The latest evidence in this “poor ability to demarcate victory” comes from this essay on “Invisible Christian Privilege,” wherein American Christians genuinely believe that they are a persecuted, minority faction who are being silenced by large, powerful forces. Their evidence?  Well, people are trying to change aspects of the culture they live in. Though Christian themes are largely dominant in America (check the link for some good examples), the fact that there is any resistance at all means that they’re being backed into a corner.
Thing is, it was true once.  Christians did start off as a small, persecuted sect.  (And to be fair, there are places in the world where they are still.)  But though that sect grew, the self-image of themselves as a small band of people fighting against a world that hates them remained a tremendous marketing tool. I always think about Garrison Keillor’s observation that he never felt more Lutheran than in New York – in Minnesota, being Lutheran was an assumed thing that you never had to fight for, but in the tussle and rumble of New York, he felt defined (and, one suspects, energized) by the competing forces.
This isn’t just Christians.  You can see it in conservatives (who don’t see how thoroughly their ideas of “anyone who raises taxes has done a bad job” and “government is inefficient” has permeated mainstream thought, thus defining even Democratic elections), and Israel’s often shameful treatment and justification of Palestine (even though, admittedly, Israel is in a place where it can lose badly if it drops guard), and, well, pretty much everywhere you have someone in power.  Considering that most powerful groups start out as a small group of rebels, they’re going to start out persecuted – and that air of persecution stays with them all the way to the top. At which point they use it as an argument to try to quash genuinely persecuted groups.
The problem I have is that these small groups are legitimately persecuted… for now.  And it’s useful, really useful, to be able to point to a clear enemy of The Other Side and say that they’re winning, and are always going to in, unless we fight them now.  But regardless, I always have a discomfort when any group uses that persecution as a way of energizing the base, because no group seems to notice that point when it’s started winning the battle. Even if I want them to win, which I often do, I’m pretty sure if they achieve victory that sense of outrage will then be used to elbow other, smaller, groups to one side.
Speaking of winning battles, I was thinking that in theory, I’m for the draft.  I think that America’s gotten too addicted to bloodless wars, fought by a small percentage of increasingly invisible patriots.  The needs of military families are such that often, only other military families really understand – so they cluster together to form their own culture.  Which means the next generation of America’s soldiers coming from a place that doesn’t really intersect with “mainstream” American culture – growing up in New England, I knew hardly anyone who enlisted in the Army, and out in Ohio, I’m not close friends with anyone who has multiple close family members in the military.
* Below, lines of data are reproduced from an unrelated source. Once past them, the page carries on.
(* ===== verification/Umalloc.v ===== *)
(** * The memory allocator of user programs (user/umalloc.c)

    malloc and free of Kernighan and Ritchie: a circular list of free blocks
    ordered by address, with its headers in the memory of the process.  The memory
    is the byte memory below the break [h_sz]; an access at or above the break is a fault: the
    kernel kills the process for it, unless it happens to meet the rest of the last page.  [base] is the address of the static header. *)
From S2P Require Import Prelude Machine StringC.

(** The memory of the process, the static variable freep, and the break. *)
Record uheap := mkHeap {
  h_mem : mem;
  h_freep : Z;
  h_sz : Z;
}.
Definition set_h_mem (v : mem) (s : uheap) : uheap := mkHeap v (h_freep s) (h_sz s).
Definition set_h_freep (v : Z) (s : uheap) : uheap := mkHeap (h_mem s) v (h_sz s).
Definition set_h_sz (v : Z) (s : uheap) : uheap := mkHeap (h_mem s) (h_freep s) v.

(** A header is the pointer to the next block and the size in units of a header. *)
Definition sizeof_Header : Z := 8.

Definition hld (p : Z) : M uheap Z := fun s =>
  if (0 <=? p) && (p + 4 <=? h_sz s) then Ret (load32 (h_mem s) p) s else Fault.
Definition hst (p v : Z) : M uheap unit := fun s =>
  if (0 <=? p) && (p + 4 <=? h_sz s) then Ret tt (set_h_mem (store32 (h_mem s) p v) s) else Fault.
Definition hptr (p : Z) : M uheap Z := hld p.
Definition hsize (p : Z) : M uheap Z := hld (p + 4).
Definition set_hptr (p v : Z) : M uheap unit := hst p v.
Definition set_hsize (p v : Z) : M uheap unit := hst (p + 4) v.

(** sbrk as sys_sbrk answers it.  For a negative [n] deallocuvm returns the new
    size, or the old one when the sum wraps around.  At size 0 every page of the program is
    gone when growproc fails, its code with them: the program ends there. *)
Definition sbrk (n : Z) : M uheap Z :=
  let* sz := gets h_sz in
  let new := u32 (sz + s32 n) in
  if s32 n >=? 0 then
    if new >=? KERNBASE then ret (u32 (-1)) else modify (set_h_sz new) ;;; ret sz
  else
    let new := if new >=? sz then sz else new in
    if new =? 0 then fault else modify (set_h_sz new) ;;; ret sz.

(** The number of blocks in the list is at most the number of headers below the break. *)
Definition list_fuel (s : uheap) : nat := S (Z.to_nat (h_sz s / sizeof_Header)).

Fixpoint free_scan (fuel : nat) (bp p : Z) : M uheap Z :=
  match fuel with
  | O => out_of_fuel
  | S f =>
    let* nx := hptr p in
    if (bp >? p) && (bp <? nx) then ret p else
    if (p >=? nx) && ((bp >? p) || (bp <? nx)) then ret p else
    free_scan f bp nx
  end.

Definition free (ap : Z) : M uheap unit :=
  let bp := u32 (ap - sizeof_Header) in
  let* p0 := gets h_freep in
  let* fuel := gets list_fuel in
  let* p := free_scan fuel bp p0 in
  let* bs := hsize bp in
  let* nx := hptr p in
  (if u32 (bp + sizeof_Header * bs) =? nx then
     let* ns := hsize nx in
     set_hsize bp (u32 (bs + ns)) ;;;
     let* nn := hptr nx in
     set_hptr bp nn
   else set_hptr bp nx) ;;;
  let* ps := hsize p in
  (if u32 (p + sizeof_Header * ps) =? bp then
     let* bs := hsize bp in
     set_hsize p (u32 (ps + bs)) ;;;
     let* bn := hptr bp in
     set_hptr p bn
   else set_hptr p bp) ;;;
  modify (set_h_freep p).

Definition morecore (nu : Z) : M uheap Z :=
  let nu := if nu <? 4096 then 4096 else nu in
  let* p := sbrk (u32 (nu * sizeof_Header)) in
  if p =? u32 (-1) then ret 0 else
  set_hsize p nu ;;;
  free (u32 (p + sizeof_Header)) ;;;
  gets h_freep.

(** The body of the test [p->s.size >= nunits]: unlink the block or cut its tail off. *)
Definition take_block (nunits prevp p n : Z) : M uheap Z :=
  let* r := (if n =? nunits then
               let* nx := hptr p in set_hptr prevp nx ;;; ret p
             else
               set_hsize p (u32 (n - nunits)) ;;;
               let* n' := hsize p in
               let p := u32 (p + sizeof_Header * n') in
               set_hsize p nunits ;;; ret p) in
  modify (set_h_freep prevp) ;;;
  ret (u32 (r + sizeof_Header)).

Fixpoint malloc_loop (fuel : nat) (nunits prevp p : Z) : M uheap Z :=
  match fuel with
  | O => out_of_fuel
  | S f =>
    let* n := hsize p in
    if n >=? nunits then take_block nunits prevp p n else
    let* fp := gets h_freep in
    if p =? fp then
      let* p := morecore nunits in
      if p =? 0 then ret 0 else
      let* nx := hptr p in
      malloc_loop f nunits p nx
    else
      let* nx := hptr p in
      malloc_loop f nunits p nx
  end.

Definition nunits_of (nbytes : Z) : Z :=
  u32 (u32 (u32 (nbytes + sizeof_Header) - 1) / sizeof_Header + 1).

Section umalloc.
Context (base : Z).

(** The list is searched at most twice: before and after morecore adds one block. *)
Definition malloc (nbytes : Z) : M uheap Z :=
  let nunits := nunits_of nbytes in
  let* fp := gets h_freep in
  when (fp =? 0)
    (modify (set_h_freep base) ;;;
     set_hptr base base ;;;
     set_hsize base 0) ;;;
  let* prevp := gets h_freep in
  let* p := hptr prevp in
  let* fuel := gets list_fuel in
  malloc_loop (fuel + S fuel) nunits prevp p.
End umalloc.
(** From a block before the place: the search goes on to the last block below [bp]. *)
Lemma scan_below s bp fuel : forall seg p pn post lo,
  0 <= lo + 1 -> base <= lo + 1 -> ring (h_mem s) (seg ++ (p, pn) :: post) base ->
  asc lo (seg ++ (p, pn) :: post) (h_sz s) ->
  p < bp -> base < bp -> (forall c k, (c, k) ∈ post -> bp < c) -> (length seg < fuel)%nat ->
  free_scan fuel bp (nx (seg ++ [(p, pn)]) 0) s = Ret p s.
Proof.
  induction fuel as [|fuel IH]; intros seg p pn post lo Hlo Hb Hr Ha Hp Hbb Hpost Hf; [lia|].
  destruct seg as [|[x xn] seg]; simpl in *.
  - destruct Hr as (Hnx & _). rewrite (bind_Ret _ _ s _ s (hptr_run s p (asc_in_heap _ ((p, pn) :: post) s p pn Ha Hlo ltac:(left)))).
    rewrite Hnx. destruct post as [|[c k] post]; simpl.
    + assert (bp <? base = false) as -> by (apply Z.ltb_ge; lia).
      assert (bp >? p = true) as -> by (apply Z.gtb_lt; lia).
      assert (p >=? base = true) as -> by (apply Z.geb_le; lia). done.
    + specialize (Hpost c k ltac:(left)). assert (bp >? p = true) as -> by (apply Z.gtb_lt; lia).
      by assert (bp <? c = true) as -> by (apply Z.ltb_lt; lia).
  - destruct Hr as (Hnx & _ & Hr). pose proof Ha as (Hx & Hxn & Ha').
    rewrite (bind_Ret _ _ s _ s (hptr_run s x (asc_in_heap _ ((x, xn) :: _) s x xn Ha Hlo ltac:(left)))).
    assert (x < nx (seg ++ [(p, pn)]) 0 <= p) as Hy.
    { pose proof (ext_ge xn). destruct seg as [|[y yn] seg]; simpl in *; [lia|].
      destruct Ha' as (? & ? & (mid & ?%asc_le & ? & _)%asc_app). pose proof (ext_ge yn). lia. }
    rewrite Hnx. assert (nx (seg ++ (p, pn) :: post) base = nx (seg ++ [(p, pn)]) 0) as -> by by destruct seg as [|[]].
    assert (bp <? nx (seg ++ [(p, pn)]) 0 = false) as -> by (apply Z.ltb_ge; lia).
    assert (x >=? nx (seg ++ [(p, pn)]) 0 = false) as -> by (rewrite Z.geb_leb; apply Z.leb_gt; lia).
    rewrite andb_false_r. simpl. pose proof (ext_ge xn).
    eapply (IH seg p pn post (x + ext xn)); eauto; lia.
Qed.

(** From a block after the place: the search reaches the end of the list and wraps around. *)
Lemma scan_above s bp fuel : forall seg x xn lo,
  0 <= lo + 1 -> base <= lo -> ring (h_mem s) ((x, xn) :: seg) base ->
  asc lo ((x, xn) :: seg) (h_sz s) -> bp <= lo -> base < bp -> (length seg < fuel)%nat ->
  free_scan fuel bp x s = free_scan (fuel - S (length seg)) bp base s.
Proof.
  induction fuel as [|fuel IH]; intros seg x xn lo Hlo Hb Hr Ha Hbp Hbb Hf; [lia|]. simpl.
  destruct Hr as (Hnx & _ & Hr). pose proof Ha as (Hx & Hxn & Ha').
  rewrite (bind_Ret _ _ s _ s (hptr_run s x (asc_in_heap _ ((x, xn) :: _) s x xn Ha Hlo ltac:(left)))).
  assert (bp >? x = false) as -> by (rewrite Z.gtb_ltb; apply Z.ltb_ge; lia). simpl. rewrite Hnx.
  pose proof (ext_ge xn). destruct seg as [|[y yn] seg]; simpl in *.
  - assert (bp <? base = false) as -> by (apply Z.ltb_ge; lia). rewrite andb_false_r. by rewrite Nat.sub_0_r.
  - assert (x >=? y = false) as -> by (rewrite Z.geb_leb; apply Z.leb_gt; lia). simpl.
    eapply (IH seg y yn (x + ext xn)); [lia..|done|done|lia|lia|lia].
Qed.

Lemma free_scan_run s fr al bp pre p pn post fuel :
  heap_ok s fr al -> free_list fr = pre ++ (p, pn) :: post -> p < bp -> base < bp ->
  (forall c k, (c, k) ∈ post -> bp < c) -> (length (free_list fr) <= fuel)%nat ->
  free_scan fuel bp (h_freep s) s = Ret p s.
Proof.
  intros Hok HL Hp Hb Hpost Hfuel. pose proof (ho_base _ _ _ Hok) as H0.
  destruct Hok as [Hr _ Ha Hfp _ _ _ _ _]. rewrite HL in *.
  apply list_elem_of_fmap in Hfp as ([x xn] & -> & Hx). rewrite length_app in Hfuel; simpl in *.
  assert (nx (pre ++ [(p, pn)]) 0 = base) as Hbase.
  { unfold free_list in HL. destruct pre as [|[c k] pre]; simpl in *; congruence. }
  assert (forall f, (length pre < f)%nat -> free_scan f bp base s = Ret p s) as Hfrom.
  { intros f Hf. rewrite <- Hbase. eapply (scan_below s bp f pre p pn post (base - 1)); eauto; lia. }
  rewrite (cons_middle (p, pn) pre post), app_assoc in Hx, Hr, Ha.
  apply elem_of_app in Hx as [Hx|Hx].
  - assert (exists seg1 seg2, pre ++ [(p, pn)] = seg1 ++ seg2 ++ [(p, pn)] /\
      nx (seg2 ++ [(p, pn)]) 0 = x) as (seg1 & seg2 & Heq & Hnx).
    { apply elem_of_app in Hx as [(l1 & l2 & ->)%list_elem_of_split|[= -> ->]%list_elem_of_singleton].
      - exists l1, ((x, xn) :: l2). by rewrite <- app_assoc.
      - by exists pre, []. }
    rewrite <- Hnx. rewrite Heq, <- !app_assoc in Hr, Ha. apply ring_app in Hr as [_ Hr].
    apply asc_app in Ha as (mid & Hm%asc_le & Ha). simpl in *.
    eapply (scan_below s bp fuel seg2 p pn post mid); eauto; [lia..|].
    apply (f_equal length) in Heq. rewrite !length_app in Heq. simpl in Heq. lia.
  - apply list_elem_of_split in Hx as (l1 & l2 & ->). rewrite app_assoc in Hr, Ha.
    apply ring_app in Hr as [_ Hr]. rewrite <- app_assoc in Ha.
    apply asc_app in Ha as (mid & Hm & Ha). pose proof (asc_le _ _ _ Hm) as Hm'.
    apply asc_app in Ha as (mid2 & Hm2%asc_le & Ha). simpl in Ha.
    rewrite length_app in Hfuel; simpl in Hfuel.
    rewrite (scan_above s bp fuel l2 x xn (Z.max mid2 bp)); try done; [apply Hfrom; lia|..|lia].
    + lia.
    + lia.
    + simpl. destruct Ha as (?&?&?). split_and!; [|done|done].
      specialize (Hpost x xn). rewrite elem_of_app in Hpost. specialize (Hpost ltac:(right; left)). lia.
    + lia.
Qed.
(** ** free *)

Lemma right_run s bp n lo post : 1 <= n -> base < bp -> in_heap s bp -> bp + 8 * n <= h_sz s ->
  0 <= base -> 0 <= lo -> h_sz s < KERNBASE ->
  load32 (h_mem s) (bp + 4) = n -> ring (h_mem s) post base -> asc lo post (h_sz s) ->
  (forall c k, (c, k) ∈ post -> bp + ext n <= c) ->
  exists m1, (if u32 (bp + sizeof_Header * n) =? nx post base then
      let* ns := hsize (nx post base) in
      set_hsize bp (u32 (n + ns)) ;;;
      let* nn := hptr (nx post base) in set_hptr bp nn
    else set_hptr bp (nx post base)) s = Ret tt (set_h_mem m1 s) /\
    header_set (h_mem s) m1 bp (nx (join_right bp n post).2 base) (join_right bp n post).1.
Proof.
  intros Hn Hbp Hin Hend Hb0 Hlo Htop Hsz Hr Ha Hpost. unfold sizeof_Header, KERNBASE in *.
  rewrite u32_small by (destruct Hin; lia). unfold join_right.
  destruct post as [|[a k] post]; simpl.
  { rewrite (proj2 (Z.eqb_neq _ _)) by lia. rewrite set_hptr_run by done. eexists. split; [done|].
    rewrite <- Hsz. apply header_set_ptr. destruct Hin; lia. }
  destruct Hr as (Hnx & Hk & Hr). pose proof Ha as (Hlt & Hk0 & Ha').
  pose proof (asc_in_heap lo ((a, k) :: post) s a k Ha ltac:(lia) ltac:(left)) as Hain.
  pose proof (asc_le _ _ _ Ha') as Hle. pose proof (ext_ge k).
  destruct (bp + 8 * n =? a) eqn:E; bool_to_prop; simpl.
  - step (hsize_run s a Hain). rewrite Hk, u32_small by (unfold ext in *; lia).
    step (set_hsize_run s bp (n + k) Hin).
    set (s1 := set_h_mem _ s). assert (in_heap s1 a) as Hain1 by done. step (hptr_run s1 a Hain1).
    rewrite (set_hptr_run s1 bp _ Hin). eexists. split; [done|]. unfold s1. simpl.
    specialize (Hpost a k ltac:(left)). rewrite load32_store32_ne by (unfold ext in *; lia). rewrite Hnx.
    apply header_set_both; [|unfold ext in *; lia]. rewrite <- Hnx. apply load32_range.
  - rewrite set_hptr_run by done. eexists. split; [done|]. rewrite <- Hsz. apply header_set_ptr. lia.
Qed.

Lemma left_run s bp k p pn nxt : 0 <= k -> 0 <= pn -> in_heap s p -> in_heap s bp -> p + ext pn <= bp ->
  bp + 8 * k <= h_sz s -> h_sz s < KERNBASE -> load32 (h_mem s) p = nxt -> load32 (h_mem s) (p + 4) = pn ->
  load32 (h_mem s) (bp + 4) = k ->
  exists m2, (if u32 (p + sizeof_Header * pn) =? bp then
      let* bs := hsize bp in
      set_hsize p (u32 (pn + bs)) ;;;
      let* bn := hptr bp in set_hptr p bn
    else set_hptr p bp) s = Ret tt (set_h_mem m2 s) /\
    if p + 8 * pn =? bp then header_set (h_mem s) m2 p (load32 (h_mem s) bp) (pn + k)
    else header_set (h_mem s) m2 p bp pn.
Proof.
  intros Hk Hpn Hp Hb Hpb Hend Htop _ Hpsz Hbsz. unfold sizeof_Header, KERNBASE in *. pose proof Hp as [? ?].
  rewrite u32_small by (unfold ext in *; lia).
  destruct (p + 8 * pn =? bp) eqn:E; bool_to_prop.
  - step (hsize_run s bp Hb). rewrite Hbsz, u32_small by lia. step (set_hsize_run s p (pn + k) Hp).
    set (s1 := set_h_mem _ s). assert (in_heap s1 bp) as Hb1 by done. step (hptr_run s1 bp Hb1).
    rewrite (set_hptr_run s1 p _ Hp). eexists. split; [done|]. unfold s1. simpl.
    rewrite load32_store32_ne by (unfold ext in *; lia).
    apply header_set_both; [apply load32_range|lia].
  - rewrite set_hptr_run by done. eexists. split; [done|]. rewrite <- Hpsz. apply header_set_ptr.
    destruct Hb; lia.
Qed.

(** A block whose header was written and that belongs to nobody. *)
Record fresh s fr al (bp n : Z) : Prop := {
  fs_units : 1 <= n;
  fs_lo : base + 8 < bp;
  fs_hi : bp + 8 * n <= h_sz s;
  fs_size : load32 (h_mem s) (bp + 4) = n;
  fs_free b : b ∈ free_list fr -> apart b (bp, n);
  fs_live a k : al !! a = Some k -> apart (a, k) (bp, n);
}.

(** The bytes outside the headers of the free blocks and of [extra] are the same. *)
Definition keeps_data (l : list blk) (m m' : mem) : Prop :=
  forall b, (forall a n, (a, n) ∈ l -> b < a \/ a + 8 <= b) -> m' b = m b.

Lemma apart_join x n1 n2 b : 1 <= n1 -> 0 <= n2 ->
  apart (x, n1) b -> apart (x + 8 * n1, n2) b -> apart (x, n1 + n2) b.
Proof. unfold apart, ext. destruct b as [a n]. simpl. lia. Qed.

Lemma join_right_apart lo bp n post hi b : 1 <= n -> asc lo post hi -> apart (bp, n) b ->
  (forall c, c ∈ post -> apart c b) -> apart (bp, (join_right bp n post).1) b.
Proof.
  intros Hn Ha Hb Hp. unfold join_right. destruct post as [|[a k] post]; [done|].
  destruct (_ =? a) eqn:E; bool_to_prop; [|done]. simpl. destruct Ha as (_ & Hk & _).
  apply apart_join; [done|done|done|]. rewrite E. apply Hp. left.
Qed.

Lemma join_left_apart p pn bp k b c : 1 <= k -> 0 <= pn -> p + ext pn <= bp ->
  apart (p, pn) b -> apart (bp, k) b -> c ∈ join_left p pn bp k -> apart c b.
Proof.
  intros Hk Hpn Hle H1 H2 Hc. unfold join_left in Hc. destruct (_ =? bp) eqn:E; bool_to_prop; [|set_solver].
  apply list_elem_of_singleton in Hc as ->. apply apart_join; [unfold ext in *; lia|lia|done|by rewrite E].
Qed.

Lemma join_left_asc mid p pn bp k post hi : mid < p -> 0 <= pn -> p + ext pn <= bp -> 1 <= k ->
  p + 8 * pn = bp \/ p + ext pn < bp ->
  asc (bp + ext k) post hi -> asc mid (join_left p pn bp k ++ post) hi.
Proof.
  intros Hm Hpn Hle Hk Hst Ha. unfold join_left. destruct (_ =? bp) eqn:E; bool_to_prop; simpl.
  - split_and!; [done|lia|]. eapply asc_lo; [done|]. unfold ext in *. lia.
  - split_and!; [done|done|unfold ext in *; lia|lia|done].
Qed.

Lemma join_left_units p pn bp k : units (join_left p pn bp k) = pn + k.
Proof. unfold join_left. destruct (_ =? bp); simpl; lia. Qed.

(** The headers after free. *)
Lemma join_ring m m1 m2 pre p pn post bp n lo hi : 0 < base ->
  let k := (join_right bp n post).1 in let post' := (join_right bp n post).2 in
  ring m (pre ++ (p, pn) :: post) base -> asc lo (pre ++ (p, pn) :: post) hi -> 1 <= n ->
  p + ext pn <= bp -> (forall c i, (c, i) ∈ post -> bp + ext n <= c) ->
  header_set m m1 bp (nx post' base) k ->
  (if p + 8 * pn =? bp then header_set m1 m2 p (load32 m1 bp) (pn + k) else header_set m1 m2 p bp pn) ->
  ring m2 (pre ++ join_left p pn bp k ++ post') base.
Proof.
  intros Hb0 k post' Hr Ha Hn Hle Hpost H1 H2. pose proof (ext_ge pn).
  apply ring_app in Hr as [Hpre (_ & Hpn & Hr)]. simpl in Hpre.
  apply asc_app in Ha as (mid & Hapre & Hmid & Hpn0 & Ha).
  assert (exists nxt sz, header_set m1 m2 p nxt sz) as (nxt & sz & H2').
  { destruct (_ =? bp); eauto. }
  assert (forall l e, (forall c i, (c, i) ∈ l -> c + 8 <= p \/ bp + 8 <= c) -> ring m l e -> ring m2 l e) as Hkeep.
  { intros l e Hl Hr'. eapply ring_header; [done| |].
    - intros c i Hc. destruct (Hl c i Hc); lia.
    - eapply ring_header; [exact H1| |exact Hr']. intros c i Hc. destruct (Hl c i Hc); lia. }
  assert (ring m2 pre p) as Hpre2.
  { apply Hkeep; [|done]. intros c i Hc. destruct (asc_elem _ _ _ _ _ Hapre Hc). pose proof (ext_ge i). lia. }
  assert (ring m2 post' base) as Hpost2.
  { apply Hkeep.
    - intros c i Hc. assert ((c, i) ∈ post) as Hc'.
      { revert Hc. unfold post', join_right. destruct post as [|[a ak] post0]; [done|].
        destruct (_ =? a); [|done]. simpl. by right. }
      specialize (Hpost c i Hc'). pose proof (ext_ge n). lia.
    - unfold post', join_right. destruct post as [|[a ak] post0]; [done|].
      destruct (_ =? a); [|done]. apply Hr. }
  destruct H1 as [B1 B2 B3]. apply ring_app. unfold join_left.
  destruct (p + 8 * pn =? bp) eqn:E; bool_to_prop; (split; [done|]); simpl.
  - destruct H2 as [P1 P2 _]. rewrite B1 in P1. done.
  - destruct (header_set_load _ _ _ _ _ bp H2 ltac:(lia)) as [-> ->]. destruct H2 as [P1 P2 _]. by split_and!.
Qed.
Lemma fresh_place s fr al bp n : heap_ok s fr al -> fresh s fr al bp n ->
  exists pre p pn post, free_list fr = pre ++ (p, pn) :: post /\ p + ext pn <= bp /\
    (p + 8 * pn = bp \/ p + ext pn < bp) /\ (forall c k, (c, k) ∈ post -> bp + ext n <= c).
Proof.
  intros Hok Hf. destruct (asc_place _ _ _ bp n (ho_asc _ _ _ Hok) (fs_free _ _ _ _ _ Hf))
    as (l1 & post & HL & H1 & H2).
  pose proof (fs_lo _ _ _ _ _ Hf) as Hlo. destruct l1 as [|b l1 _] using rev_ind.
  { destruct post as [|b post]; [done|]. specialize (H2 base 0). simpl in HL. rewrite <- HL in H2.
    specialize (H2 ltac:(left)). pose proof (ext_ge n). lia. }
  destruct b as [p pn]. exists l1, p, pn, post. rewrite <- app_assoc in HL. simpl in HL.
  assert (p + ext pn <= bp) as Hle by (apply H1; set_solver). split_and!; [done|done| |done].
  assert ((p, pn) ∈ free_list fr) as Hp by (rewrite HL; set_solver).
  apply elem_of_cons in Hp as [[= -> ->]|Hp]; [right; unfold ext; simpl; lia|].
  apply (ho_pos _ _ _ Hok) in Hp. simpl in Hp. unfold ext in *. lia.
Qed.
What that means is that we have our wars fought disproportionately by people who most of America never interacts.  Unless you’re in that culture, you don’t have anyone close that you’ve lost in multiple wars we’re fighting… So those wars become invisible, fought by people “over there” who do all the dying for you, while you stay in the suburbs and have a cappucino.
That makes those wars very easy to have.  Sure, why not go into Libya, Afghanistan, Iraq?  What does it cost most of America?  A couple more newcasts with flag-draped coffins – and certainly no higher taxes.  So we can just keep justifying them.
So in theory, I like the idea of a draft – if we’re going to have wars, we should have the sacrifice come from all over America.  So whenever we have some sort of conflict, America is forced to be constantly in touch with the human cost.  It can’t all fall on the shoulders of these poor valorous bastards over here; if you think the cause is just, you have to wager the most precious thing you have.
Unfortunately, then I realize what happens at the beginning of every war: we’re going to win it!  Historically speaking, if you listen to the politicians, every war that’s ever been fought will be over in a few months!  No casualties!  This will be easy!  The politicians never seem to consider what will happen if they’re wrong, and they always overestimate the abilities of Our Fighting Forces because we’re totally the best, how can you say we might lose to those scruffy nerd-herders over there?  And once we get in there and find it’s not quite that easy, we start tallying the costs of this unwise maneuver, and how can we pull out now without a clear victory?  Look at all those dead people!  Do you want them to have died for nothing?
So we find it easy to get into wars, because they’re sold to us as trivial things, and we find it hard to get out because once we’ve spilled blood we can’t admit we’ve made an embarrassing mistake – which means that really, reinstituting the draft just means we wind up with more Vietnams.  (Plus, yes, I know, our military is better as all-volunteer because the quality of someone who want to be a soldier is a lot better than “random dude who was dragged in against his will.”)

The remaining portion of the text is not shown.